For the statistical approach sometimes referred to as “Moneyball”, see Sabermetrics. Moneyball: The Art of Winning an Unfair Game is a book by Michael Lewis, published in 2003, about the Oakland Athletics baseball building a game changing talent strategy pdf and its general manager Billy Beane. Its focus is the team’s analytical, evidence-based, sabermetric approach to assembling a competitive baseball team, despite Oakland’s disadvantaged revenue situation.
A film based on the book starring Brad Pitt and Jonah Hill was released in 2011. Statistics such as stolen bases, runs batted in, and batting average, typically used to gauge players, are relics of a 19th-century view of the game and the statistics available at that time.
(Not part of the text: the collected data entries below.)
(** How the loop body ends when it does not go on. *)
Lemma bindField_failure (f : StructField) (value : option Target) (s : St) :
  needsBinding f = true ->
  match boutcome (bindField2 f value s) with
  | Ret None => True
  | Ret (Some e) =>
      (directive f = None /\ e = noQueries f)
      \/ exists isExec single rest l asked cause w0 w1,
           directive f = Some (isExec, single, "file:" +:+ rest)
           /\ qLoder = Some l /\ referenceName rest asked
           /\ Get l asked w0 = (w1, Err cause)
           /\ e = Join [Errorf (Name f +:+ ": failed to load file " +:+ "file:" +:+ rest);
                        cause]
  | Panic p =>
      exists isExec single text,
        directive f = Some (isExec, single, text)
        /\ ((qLoder = None /\ (exists rest, text = "file:" +:+ rest) /\ p = nilDereference)
            \/ (value = None
                /\ p = PanicStr "reflect: call of reflect.Value.FieldByName on zero Value")
            \/ (supportedCount isExec (NumOut (Typ f)) = false /\ p = unsupported (Typ f)))
  end.
Proof.
  intros Hn. destruct (directive f) as [[[isExec single] text]|] eqn:Hd.
  - rewrite (bindField_directive _ _ _ _ _ _ _ _ _ _ _ _ Hn Hd). unfold install.
    destruct (CutPrefix text "file:") as [rest [|]] eqn:Hcut.
    + apply CutPrefix_found in Hcut. subst text. destruct qLoder as [l|].
      * rewrite resolveQuery_file.
        destruct (Get l (fileName rest) (world s)) as [w1 [t|cause]] eqn:Hget.
        -- destruct value as [inst|]; simpl; [|eauto 10].
           destruct (runner_by_count db scanner ctx handle lastInsertIDSupport
                       (Typ f) isExec single t) as [Hyes Hno].
           destruct (supportedCount isExec (NumOut (Typ f))) eqn:Hc.
           ++ destruct (Hyes eq_refl) as [fn ->]. exact I.
           ++ rewrite (Hno eq_refl). simpl. eauto 10.
        -- simpl. right.
           exists isExec, single, rest, l, (fileName rest), cause, (world s), w1.
           repeat split; try reflexivity; try assumption.
           apply referenceName_fileName. reflexivity.
      * rewrite resolveQuery_file_nil. simpl.
        exists isExec, single, ("file:" +:+ rest). split; [reflexivity|]. left. eauto.
    + assert (Hlit : resolveQuery qLoder text (Name f) s = (s, Ret (text, None))).
      { unfold resolveQuery. rewrite Hcut, (CutPrefix_unchanged _ _ _ Hcut). reflexivity. }
      rewrite Hlit. destruct value as [inst|]; simpl; [|eauto 10].
      destruct (runner_by_count db scanner ctx handle lastInsertIDSupport
                  (Typ f) isExec single text) as [Hyes Hno].
      destruct (supportedCount isExec (NumOut (Typ f))) eqn:Hc.
      * destruct (Hyes eq_refl) as [fn ->]. exact I.
      * rewrite (Hno eq_refl). simpl. eauto 10.
  - rewrite (bindField_no_directive _ _ _ _ _ _ _ _ _ Hn Hd). simpl. left. auto.
Qed.

(** X16. The ways [Bind] on a pointer to a struct can fail. An error it
    returns is that of an exported function-typed field without directive,
    or the joined error of such a field whose [file:] text the loader did
    not give. A panic comes from such a field with a directive: the loader
    is nil and the directive names a file, or the target pointer is nil, or
    the number of results of the field has no case in [runner]. *)
Theorem Bind_failure_modes :
  forall (name : string) (fields : list StructField) (value : option Target) (s : St),
    match boutcome (Bind2 {| dstType := TPointer (TStruct name fields);
                             pointee := value |} s) with
    | Ret None => True
    | Ret (Some e) =>
        exists f, In f fields /\ needsBinding f = true /\
          ((directive f = None /\ e = noQueries f)
           \/ exists isExec single rest l asked cause w0 w1,
                directive f = Some (isExec, single, "file:" +:+ rest)
                /\ qLoder = Some l /\ referenceName rest asked
                /\ Get l asked w0 = (w1, Err cause)
                /\ e = Join [Errorf (Name f +:+ ": failed to load file "
                                     +:+ "file:" +:+ rest); cause])
    | Panic p =>
        exists f isExec single text,
          In f fields /\ needsBinding f = true /\
          directive f = Some (isExec, single, text) /\
          ((qLoder = None /\ (exists rest, text = "file:" +:+ rest) /\ p = nilDereference)
           \/ (value = None
               /\ p = PanicStr "reflect: call of reflect.Value.FieldByName on zero Value")
           \/ (supportedCount isExec (NumOut (Typ f)) = false /\ p = unsupported (Typ f)))
    end.
Proof.
  intros name fields value s. rewrite Bind_struct.
  destruct (bindFields_split db scanner ctx handle qLoder lastInsertIDSupport fields value s)
    as [Hok|(pre & f & post & s1 & v1 & -> & Hpre & Hr & Hstop)].
  - rewrite Hok. exact I.
  - rewrite Hr in Hstop |- *.
    destruct (bindField_stop db scanner ctx handle qLoder lastInsertIDSupport f v1 s1 Hstop)
      as [Hn _].
    assert (Hin : In f (pre ++ f :: post)) by (apply in_or_app; right; left; reflexivity).
    pose proof (bindField_failure f v1 s1 Hn) as Hfail.
    destruct (boutcome (bindField2 f v1 s1)) as [[e|]|p].
    + exists f. split; [exact Hin|]. split; [exact Hn | exact Hfail].
    + exact I.
    + destruct Hfail as (isExec & single & text & Hd & Hcase).
      exists f, isExec, single, text. repeat split; try assumption.
      destruct Hcase as [Hloader|[[Hnil Hp]|Hcount]];
        [left; exact Hloader | right; left | right; right; exact Hcount].
      split; [|exact Hp]. subst v1.
      apply (bindFields_target_nil pre value s). rewrite Hpre. reflexivity.
Qed.

(** ** The results of a closure *)

(** X17. A closure of [runner] returns as many values as the type it was
    made for declares, so that [reflect.MakeFunc] never refuses a call for
    the number of its results: a panic of a bound function is the database
    error, a type that does not fit, or a declared type that cannot be
    scanned into. *)
Theorem closure_returns_declared_count :
  forall (typ : GoType) (isExec single : bool) (query : string)
         (fn : list GoValue -> M (list Value)) (args : list GoValue) (s s' : St)
         (out : list Value),
    runner2 typ isExec single query = Ret fn ->
    fn args s = (s', Ret out) ->
    length out = NumOut typ.
Proof.
  intros typ isExec single query fn args s s' out. unfold runner. destruct isExec.
  - destruct (NumOut typ) as [|[|[|[|n]]]]; intros Hr; try discriminate;
      injection Hr as <-; unfold bind, ret, panic;
      destruct (exec2 query args s) as [s1 [[[id affected] [e|]]|p]];
      intros H; try discriminate; injection H as <- <-; reflexivity.
  - destruct (NumOut typ) as [|[|[|n]]]; intros Hr; try discriminate;
      injection Hr as <-; destruct (Out typ 0) as [oType|]; unfold bind, ret, panic;
      try discriminate;
      destruct (Query2 query args single oType s) as [s1 [[rows [e|]]|p]];
      intros H; try discriminate; injection H as <- <-; reflexivity.
Qed.

End MoreProperties.

(** ** The file resources *)

Section ResourceProperties.

Context {W File FileInfo Writer : Type}.
Variable pathJoin : string -> string -> string.
Variable Close : File -> W -> W.
Variable Ext : string -> string.
Variable TypeByExtension : string -> string.
Variable Copy : Writer -> File -> W -> W * (Z * option GoError).
Variable ReadAll : File -> W -> W * result string.

(** X13. With [DontPrefix], [Absolute] never uses the root path: it takes
    one leading slash off the name, and no more than one, and leaves a name
    without a leading slash as it is. Without [DontPrefix] the name is
    joined to the root path. *)
Theorem Absolute_cases :
  forall (r : @ResourceFS W File) (name : string),
    (DontPrefix r = false -> Absolute pathJoin r name = pathJoin (RootPath r) name)
    /\ (DontPrefix r = true ->
        (forall x, name = "/" +:+ x -> Absolute pathJoin r name = x)
        /\ ((forall x, name <> "/" +:+ x) -> Absolute pathJoin r name = name)).
Proof.
  intros r name. unfold Absolute, TrimPrefix. split; intros ->; [reflexivity|].
  change (negb true) with false. cbv iota. split.
  - intros x ->. reflexivity.
  - intros Hno. rewrite (CutPrefix_not_found _ _ Hno). reflexivity.
Qed.

(** X14. [ProbeType] and [WriteTo] open the same file, the one [Absolute]
    names. When it cannot be opened both return the error of the opening,
    with an empty type and a count of 0. When it can, [ProbeType] does not
    fail and does not read: its answer is the type for the extension of the
    name; [WriteTo] returns what [io.Copy] returns; and both close the
    file. *)
Theorem probe_and_write :
  forall (r : @ResourceFS W File) (name : string) (dst : Writer) (w w1 : W)
         (opened : result File),
    fsOpen (Source r) (Absolute pathJoin r name) w = (w1, opened) ->
    match opened with
    | Err e =>
        ProbeType pathJoin Close Ext TypeByExtension r name w = (w1, ("", Some e))
        /\ WriteTo pathJoin Close Copy r name dst w = (w1, (0, Some e))
    | Ok fd =>
        ProbeType pathJoin Close Ext TypeByExtension r name w =
          (Close fd w1, (TypeByExtension (Ext (Absolute pathJoin r name)), None))
        /\ WriteTo pathJoin Close Copy r name dst w =
             (Close fd (fst (Copy dst fd w1)), snd (Copy dst fd w1))
    end.
Proof.
  intros r name dst w w1 opened Hopen. unfold ProbeType, WriteTo. rewrite Hopen.
  destruct opened as [fd|e]; [|split; reflexivity].
  split; [reflexivity|]. destruct (Copy dst fd w1) as [w2 copied]. reflexivity.
Qed.

(** X15. With the loader of [NewResFSQueryLoader], a directive [file:NAME]
    makes [resolveQuery] read the file that a resource without
    [DontPrefix] names [NAME.sql], under the root path, whatever
    [DontPrefix] is, and close it. A failure to open or to read it is the
    second part of the error, after the name of the field and the
    directive text. *)
Theorem fs_loader_reads_under_root :
  forall (r : @ResourceFS W File) (rest fnName : string) (s : @St W),
    let below := {| Source := Source r; RootPath := RootPath r; DontPrefix := false |} in
    let path := Absolute pathJoin below (fileName rest) in
    let after (w : W) := {| world := w; trace := trace s ++ [EvGet (fileName rest)] |} in
    let failed (e : GoError) : Res (string * option GoError) :=
      Ret ("", Some (Join [Errorf (fnName +:+ ": failed to load file " +:+ "file:" +:+ rest);
                           e])) in
    resolveQuery (Some (NewResFSQueryLoader pathJoin Close ReadAll r)) ("file:" +:+ rest)
                 fnName s =
    match fsOpen (Source r) path (world s) with
    | (w1, Err e) => (after w1, failed e)
    | (w1, Ok fd) =>
        match ReadAll fd w1 with
        | (w2, Err e) => (after (Close fd w2), failed e)
        | (w2, Ok text) => (after (Close fd w2), Ret (text, None))
        end
    end.
Proof.
  intros r rest fnName s below path after failed.
  rewrite resolveQuery_file. unfold NewResFSQueryLoader, NewFSQueryLoader. simpl.
  rewrite fsQueryLoader_Get_spec. unfold path, below, Absolute. simpl.
  destruct (fsOpen (Source r) (pathJoin (RootPath r) (fileName rest)) (world s))
    as [w1 [fd|e]]; [|reflexivity].
  destruct (ReadAll fd w1) as [w2 [text|e]]; reflexivity.
Qed.

End ResourceProperties.

(** ** The further properties on concrete inputs *)

Section MoreExamples.

Import Demo Cases More.

(** The nil interface, a string, a pointer to a string, and the struct of
    the tests as target. *)
Lemma Bind_needs_struct_pointer_witness :
  Bind db scanner false (Live 0%nat) (Some loader) true None s0 =
    mkBindResult s0 None (Panic nilDereference)
  /\ Bind db scanner false (Live 0%nat) (Some loader) true
          (Some {| dstType := TString; pointee := None |}) s0 =
       mkBindResult s0 None (Ret (Some (Errorf "must be a pointer")))
  /\ Bind db scanner false (Live 0%nat) (Some loader) true
          (Some {| dstType := TPointer TString; pointee := None |}) s0 =
       mkBindResult s0 None
         (Ret (Some (Errorf "must be a pointer to a struct. found: *string")))
  /\ exists d,
       Some (target "Repo" [AddUser]) = Some d
       /\ kindOf (dstType d) = KPointer
       /\ exists name fields, Elem (dstType d) = Some (TStruct name fields).
Proof.
  split; [|split; [|split]].
  - exact (proj1 (Bind_needs_struct_pointer db scanner false (Live 0%nat) (Some loader) true
                    None s0) eq_refl).
  - refine (proj1 (proj2 (Bind_needs_struct_pointer db scanner false (Live 0%nat)
                            (Some loader) true
                            (Some {| dstType := TString; pointee := None |}) s0))
                  _ eq_refl _).
    intros [H _]. discriminate H.
  - refine (proj1 (proj2 (Bind_needs_struct_pointer db scanner false (Live 0%nat)
                            (Some loader) true
                            (Some {| dstType := TPointer TString; pointee := None |}) s0))
                  _ eq_refl _).
    intros [_ (name & fields & H)]. discriminate H.
  - exact (proj2 (proj2 (Bind_needs_struct_pointer db scanner false (Live 0%nat)
                           (Some loader) true (Some (target "Repo" [AddUser])) s0)) eq_refl).
Defined.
Rigorous statistical analysis had demonstrated that on-base percentage and slugging percentage are better indicators of offensive success, and the A’s became convinced that these qualities were cheaper to obtain on the open market than more historically valued qualities such as speed and contact. These observations often flew in the face of conventional baseball wisdom and the beliefs of many baseball scouts and executives.
125 million in payroll that same season. Because of the team’s smaller revenues, Oakland is forced to find players undervalued by the market, and their system for finding value in undervalued players has proven itself thus far. This approach brought the A’s to the playoffs in 2002 and 2003.